The stores' reputation for low prices and good service stole business from rival retailers including K mart and Sears. Edward A. Brennan , chairman and chief executive officer of Sears, mourned his death.

''He was a great merchant, a great leader and a great competitor,'' Brennan said.

Last month, Walton received the Presidential Medal of Freedom, the nation's highest civilian honor, from President Bush. Bush on Sunday reiterated his March 17 praise of Walton.

''Sam Walton was an American original who embodied the entrepreneurial spirit and epitomized the American dream,'' he said.

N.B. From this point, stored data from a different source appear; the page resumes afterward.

(* ===== verification/Auth.v ===== *)
(** * Auth: AuthService

    [src/src/modules/auth/auth.service.ts]: sign-in by password, by PIN and by
    one-time code, registration, rotation of refresh tokens, sign-out, and the
    ways to set a new password.  Each method runs in a request of the tenant
    [tenantId]; queries inside [tenantAsyncStorage.run(undefined, ...)] have no
    tenant ([None]). *)
From S2P Require Import Prelude Money Json Format ImportText Schema AuditLogs Lending AuthState AuthParts.

Definition strip_plus (s : string) : string := if String.prefix "+" s then slice 1 s else s.

Record LoginDto := mkLoginDto {
  ld_email : option string;
  ld_phone : option string;
  ld_password : string;
  ld_totpToken : option string;
  ld_backupCode : option string;
}.

Record LoginUserDto := mkLoginUser {
  lu_id : string;
  lu_email : string;
  lu_firstName : string;
  lu_lastName : string;
  lu_role : UserRole;
  lu_tenantId : string;
  lu_mustChangePassword : bool;
}.

Record LoginResponseDto := mkLoginResponse {
  lr_accessToken : string;
  lr_refreshToken : string;
  lr_requiresPasswordChange : bool;
  lr_user : LoginUserDto;
}.

Definition toUserDto (u : AuthUser) (mustChangePassword : bool) : LoginUserDto :=
  let i := au_identity u in
  mkLoginUser (au_id u) (ui_email i) (ui_firstName i) (ui_lastName i) (ui_role i) (ui_tenantId i) mustChangePassword.

Section AuthService.
Context `{Argon2, Jwt, Totp, AesGcm, RandomSource, AuthConfig, Sha256, UuidSource}.

(** ** Failed attempts *)
Definition BLOCK_THRESHOLD : Z := 5.
Definition BLOCK_DURATION_MS : Z := 12 * 60 * 60 * 1000.

Definition failed_key (tenantId ip username : string) (f : FailedLoginAttempt) : bool :=
  (fl_tenantId f === tenantId) && (fl_ipAddress f === ip) && (fl_username f === username).

Definition failed_upsert (tenantId ip username : string) (at_ : Z) (l : list FailedLoginAttempt)
  : list FailedLoginAttempt * Z :=
  let expiresAt := at_ + 24 * 60 * 60 * 1000 in
  match List.find (failed_key tenantId ip username) l with
  | Some f =>
      (update_where (failed_key tenantId ip username)
         (fun f => mkFailed (fl_tenantId f) (fl_ipAddress f) (fl_username f) (fl_attempts f + 1) at_ expiresAt) l,
       fl_attempts f + 1)
  | None => (l ++ [mkFailed tenantId ip username 1 at_ expiresAt], 1)
  end.

Definition blocked_upsert (tenantId ip : string) (at_ : Z) (l : list BlockedIP) : list BlockedIP :=
  let of_ip b := (bi_tenantId b === tenantId) && (bi_ipAddress b === ip) in
  let expiry := at_ + BLOCK_DURATION_MS in
  if existsb of_ip l
  then update_where of_ip (fun b => mkBlockedIP (bi_tenantId b) (bi_ipAddress b) (bi_reason b) at_ expiry true) l
  else l ++ [mkBlockedIP tenantId ip "Brute Force" at_ expiry true].

Definition trackFailedAttempt (tenantId username : string) (ipAddress : option string) : AM unit :=
  match truthy ipAddress with
  | None => ret tt
  | Some ip =>
      let* at_ := now in
      let* updated := gets (fun s => failed_upsert tenantId ip username at_ (at_failed (aw_tables s))) in
      modify (with_tables (set_failed_table updated.1)) ;;
      if BLOCK_THRESHOLD <=? updated.2
      then modify (with_tables (fun t => set_blocked_table (blocked_upsert tenantId ip at_ (at_blocked t)) t))
      else ret tt
  end.

(** ** Tokens *)
Definition access_payload (u : AuthUser) (jti : string) : JwtPayload :=
  mkPayload (au_id u) (au_email u) (au_anyPhone u) (Some (au_role u)) (Some (au_tenantId u)) (Some jti)
    None None None.

Definition generateTokens (u : AuthUser) : AM (string * string) :=
  let* k := draw in
  let* at_ := now in
  let payload := access_payload u (uuid k) in
  let iat := at_ / 1000 in
  ret (jwt_sign jwt_secret iat accessExpiration payload, jwt_sign jwt_refreshSecret iat refreshExpiration payload).

Definition hash (text : string) : AM string := let* salt := draw in ret (argon2_hash salt text).

(** What every sign-in ends with: tokens, the hash of the refresh token on the
    user's row, a line in the audit trail. *)
Definition issueSession (ctx : option string) (u : AuthUser) (mustChangePassword : bool)
    (also : AuthUser -> AuthUser) (action : string) : AM LoginResponseDto :=
  let* '(accessToken, refreshToken) := generateTokens u in
  let* refreshHash := hash refreshToken in
  let* at_ := now in
  user_update ctx (au_id u) (fun x => set_login refreshHash at_ (also x)) ;;
  auth_audit action (Some (au_id u)) "" ;;
  ret (mkLoginResponse accessToken refreshToken mustChangePassword (toUserDto u mustChangePassword)).

Definition assertTenantAcceptsLogin (tenantId : string) : AM unit :=
  let* tenant := gets (fun s => aw_tenants s !! tenantId) in
  throw_if (negb (from_option tn_isActive false tenant)) (Unauthorized "Invalid credentials").

(** [try { await argon2.verify(...) } catch { return false }] *)
Definition verifyPassword (passwordHash password : string) : bool :=
  default false (argon2_verify passwordHash password).

Definition otp_message (otp : string) : string :=
  "Your Beba SACCO verification code is " +:+ otp
  +:+ ". It expires in 30 minutes. Do not share this with anyone.".

(** ** login *)

(** [{ OR: [{ tenantId }, { role: SUPER_ADMIN }] }] *)
Definition reachable_from (tenantId : string) (u : AuthUser) : bool :=
  (au_tenantId u === tenantId) || (au_role u === SUPER_ADMIN).

Definition has_phone (phones : list string) (u : AuthUser) : bool :=
  match ui_phone (au_identity u) with Some p => bool_decide (p ∈ phones) | None => false end
  || match ui_phoneNumber (au_identity u) with Some p => bool_decide (p ∈ phones) | None => false end.

Definition login_identifier (dto : LoginDto) : option string * option string :=
  (truthy ((fun e => toLowerCase (trim e)) <$> ld_email dto),
   truthy ((fun p => strip_plus (trim p)) <$> ld_phone dto)).

Definition login_failed (user : option AuthUser) (reason : string) : AM unit :=
  auth_audit "AUTH.LOGIN.FAILED" (au_id <$> user) reason.

(** The temporary password an administrator made, past its time. *)
Definition temp_expired (u : AuthUser) (at_ : Z) : bool :=
  au_mustChangePassword u && bool_decide (is_Some (truthy (au_tempPasswordEncrypted u)))
  && match au_tempPasswordExpiresAt u with Some t => t <=? at_ | None => false end.

Definition emailOnlyStaffTempPassword (u : AuthUser) : bool :=
  au_mustChangePassword u && bool_decide (is_Some (truthy (au_tempPasswordEncrypted u)))
  && negb (au_role u === MEMBER) && negb (au_role u === CHAIRMAN).

Definition needs_phone_check (u : AuthUser) : bool :=
  au_mustChangePassword u && negb (au_phoneVerified u)
  && negb (feature_on "smsOtpBypassAdminCreated") && negb (emailOnlyStaffTempPassword u).

Definition canonical_phone (raw : string) : string := default raw (normalized (normalizePhone (Some raw))).

Definition require_phone_check (user : AuthUser) : AM unit :=
  let* rawPhone := or_throw (truthy (au_anyPhone user)) (Unauthorized "No phone number on file for verification") in
  let phone := canonical_phone rawPhone in
  let* otp := Otp.generate phone in
  enqueueSms "LOGIN_OTP" phone (otp_message otp) ;;
  auth_audit "AUTH.LOGIN.PHONE_VERIFICATION_REQUIRED" (Some (au_id user)) "phone_not_verified" ;;
  throw (HttpException 403 "Phone verification required" [("phone", phone)]).

(** A password past its age must be changed; a failed update is logged and
    passed over. *)
Definition expire_password (tenantId : string) (user : AuthUser) : AM bool :=
  let* old := gets (password_too_old tenantId (au_lastPasswordChangeAt user)) in
  if old && negb (au_mustChangePassword user) then
    handling
      (user_update (Some tenantId) (au_id user) set_mustChangePassword ;;
       auth_audit "AUTH.PASSWORD_EXPIRED" (Some (au_id user)) "")
      (fun _ => ret tt) ;;
    ret true
  else ret (au_mustChangePassword user).

Definition setup_payload (u : AuthUser) : JwtPayload :=
  mkPayload (au_id u) (au_email u) (au_anyPhone u) (Some (au_role u)) (Some (au_tenantId u)) None
    (Some "2fa_setup") None None.

Definition second_factor (tenantId : string) (user : AuthUser) (dto : LoginDto) : AM unit :=
  if sf_enabled (au_secondFactor user) then
    match truthy (ld_totpToken dto), truthy (ld_backupCode dto) with
    | None, None => throw (HttpException 403 "2FA token required" [("requires2FA", "true")])
    | _, Some code => TwoFactor.verifyBackupCode (Some tenantId) (au_id user) code
    | Some token, None => TwoFactor.verifyToken (Some tenantId) (au_id user) token tenantId
    end
  else
    let* require2FA := gets (fun s => json_true (tenant_setting tenantId ["security"; "require2FA"] s)) in
    if require2FA then
      let* at_ := now in
      throw (HttpException 403 "2FA setup required"
        [("setupToken", jwt_sign jwt_secret (at_ / 1000) (15 * 60) (setup_payload user))])
    else ret tt.

Definition login_candidate (tenantId : string) (email phone : option string) : AuthWorld -> option AuthUser :=
  user_findFirst None (fun u =>
    match email, phone with
    | Some e, _ => au_email u === e
    | None, Some p => has_phone [p] u
    | None, None => false
    end && reachable_from tenantId u).

(** The checks of the account, in order. *)
Definition check_account (tenantId : string) (user : AuthUser) (dto : LoginDto) (ipAddress : option string)
  : AM unit :=
  (if negb (au_accountStatus user === AS_ACTIVE) then
     login_failed (Some user) "account_deactivated" ;;
     trackFailedAttempt tenantId (au_email user) ipAddress ;;
     unauthorized "Invalid credentials"
   else ret tt) ;;
  (if au_pinLoginRequired user then
     login_failed (Some user) "pin_login_required" ;;
     unauthorized "This account has not been activated yet. Verify your PIN via POST /auth/verify-pin first."
   else ret tt) ;;
  (if negb (verifyPassword (au_passwordHash user) (ld_password dto)) then
     login_failed (Some user) "invalid_password" ;;
     trackFailedAttempt tenantId (au_email user) ipAddress ;;
     unauthorized "Invalid credentials"
   else ret tt) ;;
  let* at_ := now in
  (if temp_expired user at_ then
     login_failed (Some user) "temporary_password_expired" ;;
     unauthorized "Temporary password has expired. Ask an administrator to generate a new temporary password."
   else ret tt) ;;
  (if needs_phone_check user then require_phone_check user else ret tt) ;;
  (if feature_on "emailVerificationEnforced" && negb (au_emailVerified user) then
     auth_audit "LOGIN_ATTEMPT_UNVERIFIED_EMAIL" (Some (au_id user)) "email_not_verified" ;;
     unauthorized "Email not verified. Please check your inbox or request a new verification link."
   else ret tt).

Definition login (dto : LoginDto) (tenantId : string) (ipAddress : option string) : AM LoginResponseDto :=
  assertTenantAcceptsLogin tenantId ;;
  let '(email, phone) := login_identifier dto in
  let* identifier := or_throw (first_of email phone) (Unauthorized "Provide email or phone") in
  let* candidate := gets (login_candidate tenantId email phone) in
  match candidate with
  | None =>
      login_failed None "user_not_found" ;;
      trackFailedAttempt tenantId identifier ipAddress ;;
      unauthorized "Invalid credentials"
  | Some user =>
      check_account tenantId user dto ipAddress ;;
      let* mustChangePassword := expire_password tenantId user in
      second_factor tenantId user dto ;;
      issueSession None user mustChangePassword id "AUTH.LOGIN"
  end.

(** ** verifyPin *)
Definition verifyPin (phone pin tenantId : string) (ipAddress : option string) : AM LoginResponseDto :=
  assertTenantAcceptsLogin tenantId ;;
  let normalizedPhone := strip_plus (trim phone) in
  let* candidate := gets (user_findFirst None (fun u => has_phone [normalizedPhone] u && reachable_from tenantId u)) in
  let refuse reason user msg :=
    auth_audit "AUTH.PIN_LOGIN.FAILED" user reason ;;
    trackFailedAttempt tenantId normalizedPhone ipAddress ;;
    unauthorized msg in
  match candidate with
  | None => refuse "user_not_found" None "Invalid phone number or PIN"
  | Some user =>
      if negb (au_accountStatus user === AS_ACTIVE)
      then refuse "account_inactive" None "Invalid phone number or PIN" else
      let* valid := Pin.validatePin (Some tenantId) (au_id user) (au_tenantId user) FIRST_LOGIN pin in
      if negb valid then refuse "invalid_or_expired_pin" (Some (au_id user)) "Invalid or expired PIN" else
      issueSession None user (au_mustChangePassword user) id "AUTH.PIN_LOGIN"
  end.

(** ** verifyLoginOtp and resendLoginOtp *)
Definition phoneLookupVariants (canonicalPhone : string) : list string :=
  if String.prefix "254" canonicalPhone && Nat.eqb (String.length canonicalPhone) 12
  then [canonicalPhone; "0" +:+ slice 3 canonicalPhone] else [canonicalPhone].

Definition otp_phone (phone : string) : string :=
  default (strip_plus (trim phone)) (normalized (normalizePhone (Some phone))).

In his private life, Walton avoided most interviews and kept the common touch. He occasionally drove his pickup from his home outside the little Ozark Mountain town of Bentonville to the town square to shop for groceries and get haircuts.

When Walton was diagnosed with multiple myeloma, a form of bone cancer, he sent a memo to all the company's stores, saying he didn't want employees he called them ''associates'' to hear it from someone else.

Walton's stores were able to undercut competitors because of the company's high-tech distribution system, including bar-code scanners to track inventory as well as ring up a customers' purchases.

In addition to his wife, he is survived by three sons, S. Robson Walton and Jim Walton, both of Bentonville, Ark., and John Walton of National City, Calif; a daughter, Alice, of Lowell, Ark.; and 10 grandchildren. A private funeral was planned.